#### [AIM OF THE TASK]
In the entries below, find each line with the word "Hname" and pull it out.

--- DATASET EXTRACT ---

Lemma shared_driver driver pool prefix r mode :
  driver_resources driver pool prefix r → driver_resources driver pool prefix (withConsumableCapacity r mode).
Proof.
  intros [Hd Hp Hn Hb]. split; [done..| |].
  - intros i d. simpl. rewrite list_lookup_fmap. destruct (tp_Devices (rs_Set r) !! i) as [d'|] eqn:Ed; [|done].
    intros [= <-]. rewrite share_device_Name. by apply Hn.
  - intros ab Hab. rewrite (Hb ab Hab). simpl. rewrite <- list_fmap_compose. apply list_fmap_ext. intros i d _.
    unfold compose, device_id. by rewrite share_device_Name.
Qed.

Lemma gpu_driver name mode r :
  gpu_DynamicResourcesFor GPUMetadata name mode = Some r → driver_resources GPUDriverName (GPUPoolName name) "gpu-" r.
Proof.
  unfold gpu_DynamicResourcesFor, gpu_buildDynamicResources. rewrite map_lookup_imap.
  destruct (GPUMetadata !! name) as [devices|]; [|done]. simpl. intros [= <-].
  destruct mode; [apply shared_driver|]; apply gpu_base_driver.
Qed.

(** What an instance type is given comes from the drivers that are enabled. *)
Definition contributes (annotations : gmap string string) (name : string) (r : Resources Attribute) : Prop :=
  (DRANVIDIAGPU = true ∧ gpu_DynamicResourcesFor GPUMetadata name (consumable_capacity annotations) = Some r) ∨
  (DRAEFA = true ∧ efa_DynamicResourcesFor EFAMetadata name = Some r).
Lemma populate_contributes annotations names name sets bindings :
  (name, Some (sets, bindings)) ∈ populate annotations names →
  IgnoreDRARequests = false ∧
  (∀ t, t ∈ sets → ∃ r, contributes annotations name r ∧ t = rs_Set r) ∧
  (∀ ab, ab ∈ bindings → ∃ r, contributes annotations name r ∧ rs_Set r ∈ sets ∧ ab ∈ AttributeBindings r).
Proof.
  unfold populateDynamicResources. destruct IgnoreDRARequests.
  { rewrite orb_true_r. by intros (n & [= _ ?] & _)%list_elem_of_fmap. }
  destruct (negb DRANVIDIAGPU && negb DRAEFA); [by intros (n & [= _ ?] & _)%list_elem_of_fmap|]. simpl.
  set (nvidia := if DRANVIDIAGPU then _ else ∅). set (efa := if DRAEFA then _ else ∅).
  intros (n & [= <- Hd] & _)%list_elem_of_fmap. split; [done|].
  assert (∀ r, r ∈ option_list (nvidia !! name) ++ option_list (efa !! name) → contributes annotations name r) as Hc.
  { intros r. rewrite elem_of_app. unfold contributes, nvidia, efa. intros [Hr|Hr].
    - left. destruct DRANVIDIAGPU; [|by apply elem_of_nil in Hr]. split; [done|].
      apply (resolve_all_lookup (λ n, gpu_DynamicResourcesFor GPUMetadata n (consumable_capacity annotations)) names name r).
      change (resolve_all _ _) with (gpu_ResolveDynamicResources GPUMetadata names (consumable_capacity annotations)).
      by destruct (gpu_ResolveDynamicResources _ _ _ !! name); [apply list_elem_of_singleton in Hr as ->|apply elem_of_nil in Hr].
    - right. destruct DRAEFA; [|by apply elem_of_nil in Hr]. split; [done|].
      apply (resolve_all_lookup (efa_DynamicResourcesFor EFAMetadata) names name r).
      change (resolve_all _ _) with (efa_ResolveDynamicResources EFAMetadata names).
      by destruct (efa_ResolveDynamicResources _ _ !! name); [apply list_elem_of_singleton in Hr as ->|apply elem_of_nil in Hr]. }
  unfold dynamic_resources in Hd. set (rs := option_list (nvidia !! name) ++ _) in *. clearbody rs.
  assert (sets = rs_Set <$> rs ∧ bindings = mjoin (AttributeBindings <$> rs)) as [-> ->] by (destruct rs; naive_solver).
  split.
  - intros t (r & -> & Hr)%list_elem_of_fmap. eauto.
  - intros ab (bs & Hab & (r & -> & Hr)%list_elem_of_fmap)%list_elem_of_join. exists r. split; [auto|]. split; [|done].
    apply list_elem_of_fmap. eauto.
Qed.

Lemma contributes_pool annotations name r :
  contributes annotations name r →
  driver_resources GPUDriverName (GPUPoolName name) "gpu-" r ∨ driver_resources EFADriverName (EFAPoolName name) "efa-" r.
Proof. intros [[_ Hr]|[_ Hr]]; [left; by eapply gpu_driver|right; by eapply efa_driver]. Qed.

(** The driver and the pool of a contribution tell the instance type and the contribution. *)
Lemma contributes_inj annotations name name' r r' :
  contributes annotations name r → contributes annotations name' r' →
  tp_Driver (rs_Set r) = tp_Driver (rs_Set r') → tp_Pool (rs_Set r) = tp_Pool (rs_Set r') → name = name' ∧ r = r'.
Proof.
  intros [[Hg Hr]|[Hg Hr]] [[Hg' Hr']|[Hg' Hr']];
    first [pose proof (gpu_driver _ _ _ Hr) as Hd|pose proof (efa_driver _ _ Hr) as Hd];
    first [pose proof (gpu_driver _ _ _ Hr') as Hd'|pose proof (efa_driver _ _ Hr') as Hd'];
    rewrite (dr_driver _ _ _ _ Hd), (dr_driver _ _ _ _ Hd'), (dr_pool _ _ _ _ Hd), (dr_pool _ _ _ _ Hd'); intros Hdr Hp;
    try discriminate Hdr; apply (inj (String.append _)) in Hp; subst; split; congruence.
Qed.

(** A device that several claims may share has a policy for its memory that can be met, and
    a number of shares if the mode has one. *)
Definition shareable (mode : ConsumableCapacityMode) (d : Device Attribute) : Prop :=
  (∃ memory p, dv_Capacity d !! CapacityMemory = Some {| dc_Value := memory; dc_RequestPolicy := Some p |} ∧
     rp_Min p ≤ rp_Default p ≤ rp_Max p ∧ rp_Max p = memory) ∧
  (0 < Shares mode → dv_Capacity d !! CapacityShares = Some (shares_capacity (Shares mode))).

Lemma share_device_shareable mode d :
  (∀ memory, dv_Capacity d !! CapacityMemory = Some memory → Mi ≤ dc_Value memory) →
  AllowMultipleAllocations d = false → AllowMultipleAllocations (share_device mode d) = true → shareable mode (share_device mode d).
Proof.
  unfold share_device. destruct (dv_Capacity d !! CapacityMemory) as [memory|]; [|congruence].
  intros Hm _ _. specialize (Hm _ eq_refl). assert (0 < Mi) by done. unfold shareable, capacityFor. cbn [dv_Capacity]. split.
  - exists (dc_Value memory), (memory_policy mode (dc_Value memory)). split.
    + destruct (decide (0 < Shares mode)); [rewrite lookup_insert_ne by done|]; by rewrite lookup_insert_eq.
    + unfold memory_policy. simpl. destruct (FullMemoryDefault mode); lia.
  - intros Hs. rewrite decide_True by done. by rewrite lookup_insert_eq.
Qed.

Lemma contributes_shared annotations name r d :
  (∀ name devices d memory, GPUMetadata !! name = Some devices → d ∈ devices →
     dra_Capacity d !! CapacityMemory = Some memory → Mi ≤ dc_Value memory) →
  contributes annotations name r → d ∈ tp_Devices (rs_Set r) → AllowMultipleAllocations d = true →
  ∃ mode, consumable_capacity annotations = Some mode ∧ shareable mode d.
Proof.
  intros Htable [[_ Hr]|[_ Hr]].
  - unfold gpu_DynamicResourcesFor, gpu_buildDynamicResources in Hr. rewrite map_lookup_imap in Hr.
    destruct (GPUMetadata !! name) as [devices|] eqn:Eg; [|done]. simpl in Hr. injection Hr as <-.
    destruct (consumable_capacity annotations) as [mode|].
    + simpl. intros (d' & -> & (i & x & -> & Hx)%elem_of_lookup_imap)%list_elem_of_fmap Ha. exists mode. split; [done|].
      apply share_device_shareable; [|done|done]. intros memory Hm. eapply Htable; [exact Eg| |exact Hm].
      by eapply list_elem_of_lookup_2.
    + simpl. by intros (i & x & -> & Hx)%elem_of_lookup_imap.
  - unfold efa_DynamicResourcesFor, efa_buildDynamicResources in Hr. rewrite map_lookup_imap in Hr.
    destruct (EFAMetadata !! name) as [devices|]; [|done]. simpl in Hr. injection Hr as <-. simpl.
    by intros (i & x & -> & Hx)%elem_of_lookup_imap.
Qed.

(** C40: The allocator can tell the devices of all instance types apart by driver, pool and
    name; an attribute that is bound is bound for devices the same instance type has; and
    a device is shared only if the NodeClass says so, with a policy for its memory whose
    default is in its range (the tables have a mebibyte for every GPU at least) and the
    shares it asks for.  Without a feature gate, or when requests are ignored, instance
    types have no devices. *)
Theorem populate_devices annotations names :
  (∀ name devices d memory, GPUMetadata !! name = Some devices → d ∈ devices →
     dra_Capacity d !! CapacityMemory = Some memory → Mi ≤ dc_Value memory) →
  let given name t i d := ∃ sets bindings, (name, Some (sets, bindings)) ∈ populate annotations names ∧ t ∈ sets ∧
    tp_Devices t !! i = Some d in
  (∀ name name' t t' i i' d d', given name t i d → given name' t' i' d' →
     device_id (tp_Driver t) (tp_Pool t) d = device_id (tp_Driver t') (tp_Pool t') d' → name = name' ∧ t = t' ∧ i = i') ∧
  (∀ name sets bindings ab id, (name, Some (sets, bindings)) ∈ populate annotations names → ab ∈ bindings → id ∈ ab_Devices ab →
     ∃ t d, t ∈ sets ∧ d ∈ tp_Devices t ∧ id = device_id (tp_Driver t) (tp_Pool t) d) ∧
  (∀ name t i d, given name t i d → IgnoreDRARequests = false ∧ (DRANVIDIAGPU = true ∨ DRAEFA = true) ∧
     (AllowMultipleAllocations d = true → ∃ mode, consumable_capacity annotations = Some mode ∧ shareable mode d)).
Proof.
  intros Htable given. split_and!.
  - intros name name' t t' i i' d d' (sets & bs & Hp & Ht & Hd) (sets' & bs' & Hp' & Ht' & Hd') Hid.
    apply populate_contributes in Hp as (_ & Hs & _), Hp' as (_ & Hs' & _).
    apply Hs in Ht as (r & Hr & ->). apply Hs' in Ht' as (r' & Hr' & ->).
    injection Hid as Hdr Hpool Hname. destruct (contributes_inj _ _ _ _ _ Hr Hr' Hdr Hpool) as [-> ->].
    split; [done|]. split; [done|].
    destruct (contributes_pool _ _ _ Hr') as [Hc|Hc]; rewrite (dr_names _ _ _ _ Hc _ _ Hd), (dr_names _ _ _ _ Hc _ _ Hd') in Hname;
      apply (inj (String.append _)), fmt_int_inj in Hname; lia.
  - intros name sets bs ab id Hp Hab Hid. apply populate_contributes in Hp as (_ & _ & Hb).
    apply Hb in Hab as (r & Hr & Hin & Hab). exists (rs_Set r).
    destruct (contributes_pool _ _ _ Hr) as [Hc|Hc]; rewrite (dr_bindings _ _ _ _ Hc _ Hab) in Hid;
      apply list_elem_of_fmap in Hid as (d & -> & Hd); exists d; by rewrite (dr_driver _ _ _ _ Hc), (dr_pool _ _ _ _ Hc).
  - intros name t i d (sets & bs & Hp & Ht & Hd). apply populate_contributes in Hp as (Hi & Hs & _).
    apply Hs in Ht as (r & Hr & ->). split; [done|]. split; [destruct Hr as [[? _]|[? _]]; auto|].
    apply (contributes_shared annotations name r d Htable Hr). by eapply list_elem_of_lookup_2.
Qed.
End devices.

---

#### [REPLY TO THE EXERCISE]
    injection Hid as Hdr Hpool Hname. destruct (contributes_inj _ _ _ _ _ Hr Hr' Hdr Hpool) as [-> ->].
    destruct (contributes_pool _ _ _ Hr') as [Hc|Hc]; rewrite (dr_names _ _ _ _ Hc _ _ Hd), (dr_names _ _ _ _ Hc _ _ Hd') in Hname;
      apply (inj (String.append _)), fmt_int_inj in Hname; lia.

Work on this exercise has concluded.